For the word "CredentialSchemeNone", state how many lines of the listing below contain it. Give the number and nothing more.
-=-=-=-=-
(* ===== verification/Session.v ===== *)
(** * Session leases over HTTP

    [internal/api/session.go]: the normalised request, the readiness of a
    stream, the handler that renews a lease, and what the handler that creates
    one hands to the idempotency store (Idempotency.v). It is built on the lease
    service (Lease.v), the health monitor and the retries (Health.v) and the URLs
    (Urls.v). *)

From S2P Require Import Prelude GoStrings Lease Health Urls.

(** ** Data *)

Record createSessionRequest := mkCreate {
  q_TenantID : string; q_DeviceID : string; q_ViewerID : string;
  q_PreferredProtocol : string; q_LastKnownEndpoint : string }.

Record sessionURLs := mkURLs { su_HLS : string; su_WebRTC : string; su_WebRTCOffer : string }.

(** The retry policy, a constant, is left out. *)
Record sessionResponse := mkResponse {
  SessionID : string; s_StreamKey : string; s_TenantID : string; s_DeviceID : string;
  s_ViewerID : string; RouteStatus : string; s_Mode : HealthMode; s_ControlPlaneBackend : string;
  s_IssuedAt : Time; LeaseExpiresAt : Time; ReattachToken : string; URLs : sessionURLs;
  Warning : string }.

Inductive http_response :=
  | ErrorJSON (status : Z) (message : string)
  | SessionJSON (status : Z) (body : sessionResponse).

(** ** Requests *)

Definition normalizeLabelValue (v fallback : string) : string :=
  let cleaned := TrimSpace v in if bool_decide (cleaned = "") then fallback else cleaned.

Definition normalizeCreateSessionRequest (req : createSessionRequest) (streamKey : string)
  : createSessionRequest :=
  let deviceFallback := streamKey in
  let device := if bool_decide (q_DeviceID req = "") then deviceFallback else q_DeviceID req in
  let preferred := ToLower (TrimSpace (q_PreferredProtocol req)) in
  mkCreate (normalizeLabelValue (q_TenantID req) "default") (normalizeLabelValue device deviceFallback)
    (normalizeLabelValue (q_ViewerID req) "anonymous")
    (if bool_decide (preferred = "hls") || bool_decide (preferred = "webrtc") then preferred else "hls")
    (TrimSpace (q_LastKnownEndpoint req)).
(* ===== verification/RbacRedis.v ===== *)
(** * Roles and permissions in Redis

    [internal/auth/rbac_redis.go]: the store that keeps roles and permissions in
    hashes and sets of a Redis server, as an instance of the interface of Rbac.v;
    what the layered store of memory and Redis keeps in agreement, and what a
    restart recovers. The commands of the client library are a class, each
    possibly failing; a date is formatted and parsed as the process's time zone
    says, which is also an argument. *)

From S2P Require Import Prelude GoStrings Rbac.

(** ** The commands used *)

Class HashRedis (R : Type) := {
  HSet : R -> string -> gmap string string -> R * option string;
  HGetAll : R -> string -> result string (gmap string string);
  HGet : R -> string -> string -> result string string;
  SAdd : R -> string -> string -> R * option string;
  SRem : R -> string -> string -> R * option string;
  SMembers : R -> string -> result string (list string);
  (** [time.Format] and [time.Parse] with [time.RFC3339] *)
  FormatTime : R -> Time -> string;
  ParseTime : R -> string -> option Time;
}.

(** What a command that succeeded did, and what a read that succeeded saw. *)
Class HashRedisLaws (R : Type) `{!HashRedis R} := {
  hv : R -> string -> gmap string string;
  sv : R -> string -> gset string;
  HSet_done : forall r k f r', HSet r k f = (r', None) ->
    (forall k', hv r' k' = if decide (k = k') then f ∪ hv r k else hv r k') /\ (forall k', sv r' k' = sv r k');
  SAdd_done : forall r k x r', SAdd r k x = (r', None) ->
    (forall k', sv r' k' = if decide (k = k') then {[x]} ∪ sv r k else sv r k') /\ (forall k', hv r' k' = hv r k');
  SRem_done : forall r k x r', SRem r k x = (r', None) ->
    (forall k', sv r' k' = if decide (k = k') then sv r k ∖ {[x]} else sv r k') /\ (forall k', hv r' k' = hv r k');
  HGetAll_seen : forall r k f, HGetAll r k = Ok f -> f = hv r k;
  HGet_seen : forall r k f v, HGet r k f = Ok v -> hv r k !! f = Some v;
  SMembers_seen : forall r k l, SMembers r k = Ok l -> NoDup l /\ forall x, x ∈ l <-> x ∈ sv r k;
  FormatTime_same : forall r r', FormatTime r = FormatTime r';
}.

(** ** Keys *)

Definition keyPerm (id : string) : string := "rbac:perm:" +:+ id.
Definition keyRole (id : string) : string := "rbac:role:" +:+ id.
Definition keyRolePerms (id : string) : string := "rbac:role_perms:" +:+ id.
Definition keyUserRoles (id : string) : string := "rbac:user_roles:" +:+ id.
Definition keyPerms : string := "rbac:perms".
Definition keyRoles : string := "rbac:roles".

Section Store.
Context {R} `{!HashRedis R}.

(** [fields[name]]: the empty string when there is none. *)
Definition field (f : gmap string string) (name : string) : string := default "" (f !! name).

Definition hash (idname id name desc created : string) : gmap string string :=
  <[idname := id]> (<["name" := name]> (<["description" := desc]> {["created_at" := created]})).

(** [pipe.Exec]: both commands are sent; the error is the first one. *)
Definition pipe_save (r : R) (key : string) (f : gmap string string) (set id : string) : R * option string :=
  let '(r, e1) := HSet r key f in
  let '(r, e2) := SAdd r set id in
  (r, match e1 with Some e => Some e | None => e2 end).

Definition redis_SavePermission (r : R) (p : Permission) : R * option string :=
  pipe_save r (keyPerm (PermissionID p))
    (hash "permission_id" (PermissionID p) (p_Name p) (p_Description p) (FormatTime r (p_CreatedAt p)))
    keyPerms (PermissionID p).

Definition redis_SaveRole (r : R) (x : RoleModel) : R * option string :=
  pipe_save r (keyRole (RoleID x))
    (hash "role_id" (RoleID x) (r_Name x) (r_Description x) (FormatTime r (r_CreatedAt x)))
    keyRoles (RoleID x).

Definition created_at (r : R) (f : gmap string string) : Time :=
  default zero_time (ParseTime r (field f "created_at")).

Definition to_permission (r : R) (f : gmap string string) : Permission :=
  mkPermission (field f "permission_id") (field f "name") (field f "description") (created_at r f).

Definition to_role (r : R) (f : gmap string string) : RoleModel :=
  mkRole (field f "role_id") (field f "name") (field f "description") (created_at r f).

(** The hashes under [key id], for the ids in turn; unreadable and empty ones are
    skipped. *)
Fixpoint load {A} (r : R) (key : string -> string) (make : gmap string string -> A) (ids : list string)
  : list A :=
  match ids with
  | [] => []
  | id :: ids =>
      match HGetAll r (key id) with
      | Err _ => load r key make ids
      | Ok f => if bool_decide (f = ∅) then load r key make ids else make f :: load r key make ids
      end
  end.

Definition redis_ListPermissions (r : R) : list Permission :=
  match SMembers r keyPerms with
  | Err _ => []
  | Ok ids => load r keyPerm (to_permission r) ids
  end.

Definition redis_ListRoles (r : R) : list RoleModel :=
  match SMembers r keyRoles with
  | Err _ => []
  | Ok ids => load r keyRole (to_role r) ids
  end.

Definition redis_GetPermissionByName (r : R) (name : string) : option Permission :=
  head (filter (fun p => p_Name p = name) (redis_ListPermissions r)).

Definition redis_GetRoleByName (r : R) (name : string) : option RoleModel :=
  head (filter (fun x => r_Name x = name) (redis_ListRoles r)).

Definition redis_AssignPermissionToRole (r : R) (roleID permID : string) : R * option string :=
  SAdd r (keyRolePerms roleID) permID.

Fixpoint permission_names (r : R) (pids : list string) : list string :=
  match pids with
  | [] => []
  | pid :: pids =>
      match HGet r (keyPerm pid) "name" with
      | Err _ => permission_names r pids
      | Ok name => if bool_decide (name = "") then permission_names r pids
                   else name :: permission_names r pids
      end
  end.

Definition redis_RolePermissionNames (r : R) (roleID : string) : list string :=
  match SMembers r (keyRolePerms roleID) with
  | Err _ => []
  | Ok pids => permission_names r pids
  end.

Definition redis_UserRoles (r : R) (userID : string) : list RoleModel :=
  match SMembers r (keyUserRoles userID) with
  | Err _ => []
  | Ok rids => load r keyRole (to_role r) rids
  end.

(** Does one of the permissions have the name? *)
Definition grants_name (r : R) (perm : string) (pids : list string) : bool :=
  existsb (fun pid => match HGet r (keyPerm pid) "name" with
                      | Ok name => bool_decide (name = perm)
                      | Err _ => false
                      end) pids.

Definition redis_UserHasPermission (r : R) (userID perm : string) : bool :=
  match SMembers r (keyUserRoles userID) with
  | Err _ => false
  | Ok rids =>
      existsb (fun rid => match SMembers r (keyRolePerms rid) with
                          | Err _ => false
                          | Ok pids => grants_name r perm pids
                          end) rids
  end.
-=-=-=-=-
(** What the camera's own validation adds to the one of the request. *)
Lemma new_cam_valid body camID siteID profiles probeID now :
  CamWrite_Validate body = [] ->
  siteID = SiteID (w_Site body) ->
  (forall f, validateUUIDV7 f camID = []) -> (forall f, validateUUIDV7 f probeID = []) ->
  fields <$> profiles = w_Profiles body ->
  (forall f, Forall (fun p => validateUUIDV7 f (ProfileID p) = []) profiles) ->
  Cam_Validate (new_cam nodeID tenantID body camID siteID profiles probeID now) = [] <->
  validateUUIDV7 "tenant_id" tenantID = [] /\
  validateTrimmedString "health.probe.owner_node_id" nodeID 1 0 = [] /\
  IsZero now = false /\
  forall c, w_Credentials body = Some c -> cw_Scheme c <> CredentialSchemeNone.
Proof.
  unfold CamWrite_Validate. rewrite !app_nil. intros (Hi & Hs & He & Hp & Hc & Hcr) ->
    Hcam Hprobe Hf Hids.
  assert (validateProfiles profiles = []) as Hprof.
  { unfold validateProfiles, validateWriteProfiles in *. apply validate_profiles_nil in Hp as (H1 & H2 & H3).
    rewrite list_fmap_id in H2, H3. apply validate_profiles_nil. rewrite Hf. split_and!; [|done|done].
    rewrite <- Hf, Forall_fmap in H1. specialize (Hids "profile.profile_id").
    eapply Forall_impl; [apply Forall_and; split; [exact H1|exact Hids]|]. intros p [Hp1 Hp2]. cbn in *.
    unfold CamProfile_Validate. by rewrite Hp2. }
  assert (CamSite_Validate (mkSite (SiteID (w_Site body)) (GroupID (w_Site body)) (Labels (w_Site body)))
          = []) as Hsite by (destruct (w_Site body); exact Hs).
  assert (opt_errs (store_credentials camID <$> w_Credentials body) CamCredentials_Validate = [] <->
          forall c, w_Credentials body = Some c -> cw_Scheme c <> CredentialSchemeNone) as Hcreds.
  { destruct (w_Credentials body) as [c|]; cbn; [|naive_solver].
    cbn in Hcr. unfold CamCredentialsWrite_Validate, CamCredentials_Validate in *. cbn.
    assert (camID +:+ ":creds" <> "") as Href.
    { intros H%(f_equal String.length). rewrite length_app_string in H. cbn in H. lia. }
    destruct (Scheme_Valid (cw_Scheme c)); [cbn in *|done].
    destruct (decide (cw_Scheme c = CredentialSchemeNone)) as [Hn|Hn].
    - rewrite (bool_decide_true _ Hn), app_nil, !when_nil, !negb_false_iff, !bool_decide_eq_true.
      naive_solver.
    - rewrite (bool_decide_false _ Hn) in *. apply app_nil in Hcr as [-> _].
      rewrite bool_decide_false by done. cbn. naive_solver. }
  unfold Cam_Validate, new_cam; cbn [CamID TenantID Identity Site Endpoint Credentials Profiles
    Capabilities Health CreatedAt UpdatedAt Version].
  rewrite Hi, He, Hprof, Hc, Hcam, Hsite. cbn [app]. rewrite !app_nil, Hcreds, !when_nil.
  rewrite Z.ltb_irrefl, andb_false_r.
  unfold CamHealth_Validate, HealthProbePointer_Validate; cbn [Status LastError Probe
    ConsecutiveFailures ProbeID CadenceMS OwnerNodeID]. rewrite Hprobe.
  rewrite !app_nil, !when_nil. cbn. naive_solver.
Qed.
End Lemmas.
-=-=-=-=-
_ANSWER TO THE PROBLEM_
3